Food Network star Alton Brown is a huge fan of “multi-taskers:” kitchen gadgets that have more than one function. But what about food multi-taskers? The experts at Pereg, a leading producer of all-natural spices from around the world, love to celebrate seasonings that do more than make dishes taste delicious.
Take turmeric and sumac, for instance. Both have been revered for their versatility since ancient times. Not only do they lend their distinctive flavor profile to the cuisines of their respective origins, but they have properties that benefit us inside and out.
Get to know these jewel-colored spices that also lead double lives as health and beauty aids.
A cousin of ginger, turmeric is made from the root of a tall plant that’s native to Asia and Central America and is the key ingredient in curry. The bright orange-yellow rhizome has been used by many cultures as a dye, which will come as no surprise to anyone who has ever gotten it on their hands or clothes.
But it is also super high in antioxidants and has long been used in Ayurvedic medicine to treat pain, digestion, and inflammation. Some scientists claim it may be helpful in preventing memory loss and clogged arteries.

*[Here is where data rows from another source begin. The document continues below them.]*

(* ===== verification/SessionClaims.v ===== *)
(** * Properties of the session manager *)

From S2P Require Import Prelude Hasher Bytes SessionManager.
From stdpp Require Import prelude gmap strings sorting relations.
Local Open Scope Z_scope.

(** ** Correctness of the session manager *)

Module SessionThms.
Import SessionManager.

(** The semaphore counts the free slots, ids are distinct and not above the last
    one handed out. *)
Record inv (s : t) : Prop := {
  inv_max : 1 <= maxTxns s < 2 ^ 31;
  inv_sem : 0 <= semValue s;
  inv_slots : semValue s + Z.of_nat (size (activeTxns s)) = maxTxns s;
  inv_ids a v : activeTxns s !! a = Some v -> v <= _verID s;
  inv_inj a b v : activeTxns s !! a = Some v -> activeTxns s !! b = Some v -> a = b }.

(** With the parked calls: one per session, none of an active session. *)
Record sys_inv (y : system) : Prop := {
  sys_srv : inv (server y);
  sys_nodup : NoDup (waiting y).*1;
  sys_idle a : a ∈ (waiting y).*1 -> activeTxns (server y) !! a = None }.

Definition same_but_disk (s s' : t) : Prop := s' = set_disk (disk s') s.

Lemma save_frame s o s' :
  saveSMTxnIDAndState s = (o, s') -> same_but_disk s s' /\ (forall f, o <> Fault f).
Proof.
  unfold saveSMTxnIDAndState, mbind, M_bind, gets, modify, throw, same_but_disk. simpl.
  destruct (openW (disk s)), (write1Ok (disk s)), (write2Ok (disk s)); simpl; intros [= <- <-];
    by destruct s.
Qed.

(** Saving succeeds when the file operations do. *)
Definition disk_ok (d : Disk) : Prop := openW d = true /\ write1Ok d = true /\ write2Ok d = true.

Lemma save_ok s :
  disk_ok (disk s) ->
  saveSMTxnIDAndState s = (Val tt, set_disk (set_content (Some (le_bytes 4 (_verID s) ++
    le_bytes 4 (_sysCatVerID s) ++ le_bytes 4 (clear_bits (systemState s) unsaved_flags))) (disk s)) s).
Proof.
  intros (H1 & H2 & H3). unfold saveSMTxnIDAndState, mbind, M_bind, gets, modify. simpl.
  rewrite H1, H2, H3. done.
Qed.

Lemma load_ok s b1 b2 b3 :
  content (disk s) = Some (b1 ++ b2 ++ b3) -> openR (disk s) = true -> readOk (disk s) = true ->
  length b1 = 4%nat -> length b2 = 4%nat -> length b3 = 4%nat ->
  loadState s = (Val tt, set_state (clear_bits (le_val b3) unloaded_flags)
    (set_sysCat (i32 (le_val b2)) (set_verID (i32 (le_val b1)) s))).
Proof.
  intros Hc Ho Hr H1 H2 H3. unfold loadState, mbind, M_bind, gets. cbn beta iota.
  rewrite Hc, Ho, Hr. cbn [negb]. cbn iota. unfold read4.
  rewrite take_app_length', drop_app_length' by done. rewrite take_app_length', drop_app_length' by done.
  rewrite take_ge by lia. by rewrite H1, H2, H3.
Qed.

Lemma inv_disk s s' : same_but_disk s s' -> inv s -> inv s'.
Proof. intros -> [? ? ? ? ?]. by split. Qed.

(** What a granted transaction changes. *)
Record granted (s s' : t) (session : Z) : Prop := {
  gr_active : activeTxns s' = <[session := _verID s + 1]> (activeTxns s);
  gr_verID : _verID s' = _verID s + 1;
  gr_sem : semValue s' = semValue s - 1;
  gr_max : maxTxns s' = maxTxns s }.

Lemma incr_Val x y : incr x = Val y -> y = x + 1.
Proof. unfold incr. case_match; [done|]. by intros [= <-]. Qed.

Lemma grant_granted s session isDDL o s' :
  inv s -> semValue s <> 0 -> grant session isDDL s = (o, s') -> (forall f, o <> Fault f) ->
  granted s s' session /\ (forall r, o = Val r -> r = mkTxn (_verID s + 1) true).
Proof.
  intros [Hm Hs Hsl _ _] Hne Hg Hnf.
  assert (Hu : u32 (semValue s - 1) = semValue s - 1) by (apply u32_small; lia).
  assert (Hum : u32 (maxTxns s) = maxTxns s) by (apply u32_small; lia).
  unfold grant, mbind, M_bind, modify, idbassert, lift in Hg. simpl in Hg. rewrite Hu, Hum in Hg.
  destruct (Z.leb_spec (semValue s - 1) (maxTxns s)); [|lia]. simpl in Hg.
  destruct (incr (_verID s)) as [v|e|f] eqn:Hv; [|unfold incr in Hv; by case_match|by destruct (Hnf f); simplify_eq].
  apply incr_Val in Hv as ->. simpl in Hg.
  assert (Hend : forall s1 o', (match saveSMTxnIDAndState s1 with
      | (Val _, s2) => (Val (mkTxn (_verID s + 1) true), s2)
      | (Exn e, s2) => (Exn e, s2) | (Fault x, s2) => (Fault x, s2) end) = (o', s') ->
      (forall f, o' <> Fault f) -> granted s s1 session ->
      granted s s' session /\ (forall r, o' = Val r -> r = mkTxn (_verID s + 1) true)).
  { intros s1 o' Hsv Hn [Ga Gv Gs Gm]. destruct (saveSMTxnIDAndState s1) as [o1 s2] eqn:Hsave.
    destruct (save_frame _ _ _ Hsave) as [Hf Hnf1].
    assert (s' = s2) as -> by (destruct o1; by simplify_eq).
    split; [rewrite Hf; by split|]. intros r ->. destruct o1; by simplify_eq. }
  destruct isDDL; simpl in Hg; [|eapply Hend; [exact Hg|done|by split]].
  destruct (incr (_sysCatVerID s)) as [w|e|f] eqn:Hw; [|unfold incr in Hw; by case_match|by destruct (Hnf f); simplify_eq].
  eapply Hend; [exact Hg|done|by split].
Qed.

Lemma granted_inv s s' session :
  inv s -> semValue s <> 0 -> activeTxns s !! session = None -> granted s s' session -> inv s'.
Proof.
  intros [Hm Hs Hsl Hi Hj] Hne Hno [Ga Gv Gs Gm]. split; rewrite ?Gm, ?Gs, ?Ga, ?Gv; try lia.
  - rewrite map_size_insert_None by done. lia.
  - intros a v. rewrite lookup_insert. case_decide; [intros [= <-]; lia|]. intros Ha%Hi. lia.
  - intros a b v. rewrite !lookup_insert. repeat case_decide; subst; try done.
    + intros [= <-] Hb%Hi. lia.
    + intros Ha%Hi [= <-]. lia.
    + eauto.
Qed.

(** A transaction id belongs to at most one session, so finishing it frees
    exactly one slot. *)
Lemma filter_delete (m : gmap Z Z) a v :
  (forall a b w, m !! a = Some w -> m !! b = Some w -> a = b) -> m !! a = Some v ->
  filter (fun p => p.2 <> v) m = delete a m.
Proof.
  intros Hinj Ha. apply map_eq. intros b. rewrite lookup_delete. case_decide as Hb.
  - subst. apply map_lookup_filter_None. right. intros w Hw Hne. simpl in Hne. congruence.
  - destruct (m !! b) as [w|] eqn:Hw.
    + apply map_lookup_filter_Some. split; [done|]. simpl. intros ->. by apply Hb, (Hinj a b v).
    + apply map_lookup_filter_None. by left.
Qed.

Lemma finish_found s a txn :
  inv s -> valid txn = true -> activeTxns s !! a = Some (id txn) ->
  finishTransaction txn s = (Val (mkTxn (id txn) false),
    set_sem (semValue s + 1) (set_active (delete a (activeTxns s)) s)) /\
  inv (set_sem (semValue s + 1) (set_active (delete a (activeTxns s)) s)).
Proof.
  intros [Hm Hs Hsl Hi Hj] Hv Ha. pose proof (filter_delete _ _ _ Hj Ha) as Hf.
  pose proof (map_size_delete_Some a (activeTxns s) ltac:(by eexists)) as Hsz.
  assert (Hpos : size (activeTxns s) <> 0%nat).
  { intros Hz%map_size_empty_inv. rewrite Hz in Ha. done. }
  unfold finishTransaction, mbind, M_bind, gets, modify, idbassert. rewrite Hv. simpl.
  rewrite bool_decide_eq_true_2 by (exists a, (id txn); done). rewrite Hf. simpl.
  rewrite u32_small by lia. rewrite u32_small by lia.
  destruct (Z.leb_spec (semValue s + 1) (maxTxns s)); [|lia].
  split; [done|]. split; simpl; try lia.
  - intros b v. rewrite lookup_delete. case_decide; [done|eauto].
  - intros b c v. rewrite !lookup_delete. repeat case_decide; try done. eauto.
Qed.

Lemma finish_missing s txn :
  (forall a, activeTxns s !! a <> Some (id txn)) ->
  exists e, finishTransaction txn s = (Exn e, s).
Proof.
  intros Hno. unfold finishTransaction, mbind, M_bind, gets, modify, throw.
  destruct (valid txn); simpl; [|eauto]. rewrite bool_decide_eq_false_2.
  - replace (filter _ _) with (activeTxns s); [destruct s; eauto|].
    symmetry. apply map_filter_id. intros a v Ha Hv. simpl in Hv. subst. by apply (Hno a).
  - intros (a & v & Ha & ->). by apply (Hno a).
Qed.

Lemma finish_inv s txn o s' :
  inv s -> finishTransaction txn s = (o, s') ->
  inv s' /\ (forall a, activeTxns s !! a = None -> activeTxns s' !! a = None).
Proof.
  intros Hinv Hf.
  destruct (decide (map_Exists (fun _ v => v = id txn) (activeTxns s))) as [(a & v & Ha & ->)|Hno].
  - destruct (valid txn) eqn:Hv.
    + destruct (finish_found s a txn Hinv Hv Ha) as [Heq Hi]. rewrite Heq in Hf. simplify_eq.
      split; [done|]. intros b Hb. simpl. rewrite lookup_delete. by case_decide.
    + unfold finishTransaction in Hf. rewrite Hv in Hf. simpl in Hf. unfold throw in Hf. by simplify_eq.
  - destruct (finish_missing s txn) as [e He]; [|rewrite He in Hf; by simplify_eq].
    intros a Ha. apply Hno. by exists a, (id txn).
Qed.

(** Every case of [newTxnID]. *)
Lemma newTxnID_cases s session block isDDL :
  newTxnID session block isDDL s =
  match activeTxns s !! session with
  | Some v => (Val (Done (mkTxn v true)), s)
  | None =>
      if semValue s =? 0 then (Val (if block then Wait else Done no_txn), s)
      else match grant session isDDL s with
           | (Val r, s') => (Val (Done r), s')
           | (Exn e, s') => (Exn e, s')
           | (Fault f, s') => (Fault f, s')
           end
  end.
Proof.
  unfold newTxnID, newTxnID_resume, mbind, M_bind, gets, mret, M_ret. simpl.
  destruct (activeTxns s !! session); [done|].
  destruct block, (semValue s =? 0) eqn:Hz; simpl; rewrite ?Hz; try done; by destruct (grant session isDDL s) as [[]].
Qed.

Lemma resume_cases s session isDDL :
  newTxnID_resume session isDDL s =
  if semValue s =? 0 then (Val Wait, s)
  else match grant session isDDL s with
       | (Val r, s') => (Val (Done r), s')
       | (Exn e, s') => (Exn e, s')
       | (Fault f, s') => (Fault f, s')
       end.
Proof.
  unfold newTxnID_resume, mbind, M_bind, gets, mret, M_ret. by destruct (semValue s =? 0).
Qed.

(** A call that is not parked keeps the invariant and touches only its session. *)
Lemma grant_step s session isDDL s' (o : outcome call) :
  inv s -> activeTxns s !! session = None -> semValue s <> 0 ->
  (match grant session isDDL s with
   | (Val r, s') => (Val (Done r), s')
   | (Exn e, s') => (Exn e, s')
   | (Fault f, s') => (Fault f, s')
   end) = (o, s') -> (forall f, o <> Fault f) ->
  inv s' /\ forall a, a <> session -> activeTxns s' !! a = activeTxns s !! a.
Proof.
  intros Hi Hno Hne Hg Hnf. destruct (grant session isDDL s) as [o1 s1] eqn:Heq.
  assert (Hnf1 : forall f, o1 <> Fault f).
  { intros f ->. simplify_eq. by apply (Hnf f). }
  assert (s' = s1) as -> by (destruct o1; by simplify_eq).
  destruct (grant_granted _ _ _ _ _ Hi Hne Heq Hnf1) as [G _]. split; [by eapply granted_inv|].
  intros a Ha. rewrite (gr_active _ _ _ G). by rewrite lookup_insert_ne.
Qed.

Lemma newTxnID_step s session block isDDL o s' :
  inv s -> newTxnID session block isDDL s = (o, s') -> (forall f, o <> Fault f) ->
  inv s' /\ (forall a, a <> session -> activeTxns s' !! a = activeTxns s !! a) /\
  (o = Val Wait -> s' = s /\ activeTxns s !! session = None).
Proof.
  intros Hi Hn Hnf. rewrite newTxnID_cases in Hn.
  destruct (activeTxns s !! session) eqn:Ha; [by simplify_eq|].
  destruct (Z.eqb_spec (semValue s) 0); [by simplify_eq|].
  destruct (grant_step _ _ _ _ _ Hi Ha ltac:(done) Hn Hnf). split_and!; try done.
  intros ->. destruct (grant session isDDL s) as [[]]; by simplify_eq.
Qed.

Indian women have used turmeric for centuries as part of their beauty routines. It can lighten dark circles under the eyes, lighten skin tone, reduce facial oils, control psoriasis and eczema, and even heal wounds and reduce scarring.
“A turmeric mask will minimize your pores, smooth your skin, and make your skin appear fuller and plumper,” says cosmetologist Leah Sperber. “It will also help with exfoliating.” She shared the following tip on Cindy’s Corners with blogger Cindy Grosz:
Turmeric Beauty Mask
- 1 teaspoon honey
- 1 teaspoon Pereg Turmeric
- 1 teaspoon Greek yogurt
- Heat the honey for 15 seconds. Combine with turmeric in a dish. Add Greek yogurt and mix well.
- Use a spatula or gloves to apply the mask to your face (using your fingers can cause them to stain yellow). Leave on for 25 minutes. It will harden and appear dry. Rinse with warm water in a circular motion.
Earthy and slightly pungent, turmeric adds an intriguing layer of warmth to meat, poultry, or soup. Use it to add a punch to chicken cutlets.
Recipe courtesy of Cindy Grosz
- 2 cups Pereg Fine Panko Crumbs
- 1 teaspoon Pereg Turmeric
- 10 pieces chicken tenders
- ½ cup flour
- 3 eggs, mixed well
- 1 cup canola oil
- Combine panko and turmeric.
- Heat oil in frying pan and reduce heat to medium. Dip the chicken tenders in flour to coat. Dip into the egg, then the panko crumbs. Fry on each side for 3 minutes until golden brown.
The Ancient Greeks used sumac as an antiseptic, while Native Americans used it to fight colds, fever, and scurvy. Known as a powerhouse of antioxidants, it is used to treat urinary tract inflammation and boost circulation. Its tannins are thought to be anti-carcinogenic. Sumac is said to combat cardiovascular issues, menstrual cramps, and many types of bacteria and fungi. It can even drain sinuses and lower blood sugar levels.
A sumac compress can help reduce bleeding, oozing, and infection from wounds, according to herbalists. They also say it’s excellent for the treatment of burns and to treat ringworm.
The deep, red berries of the sumac bush are dried and ground into a zesty powder that pairs beautifully with meats, poultry, fish, and more. Think lemon, but less tart and fruitier. Use it in any dry rub or dust it over hummus, rice, feta cheese — even popcorn. Sumac is a staple in many traditional Middle Eastern and Mediterranean dishes such as za’atar, fattoush salad, and this classic kebab.
Kufta Kebabs For A Crowd
Recipe developed by KosherMoms.com.
- 7 pounds ground meat
- 3 tablespoons Pereg Sumac
- 3 tablespoons Pereg Cinnamon
- 2 tablespoons Pereg Cumin
- 2 tablespoons Pereg Salt
- ¼ cup chopped fresh parsley
- 7 cloves crushed fresh garlic
- ½ cup seltzer
- Mix all ingredients very well until combined.
- Shape by hand into torpedoes. Put on a baking sheet and refrigerate for an hour before grilling. Mixture can be frozen.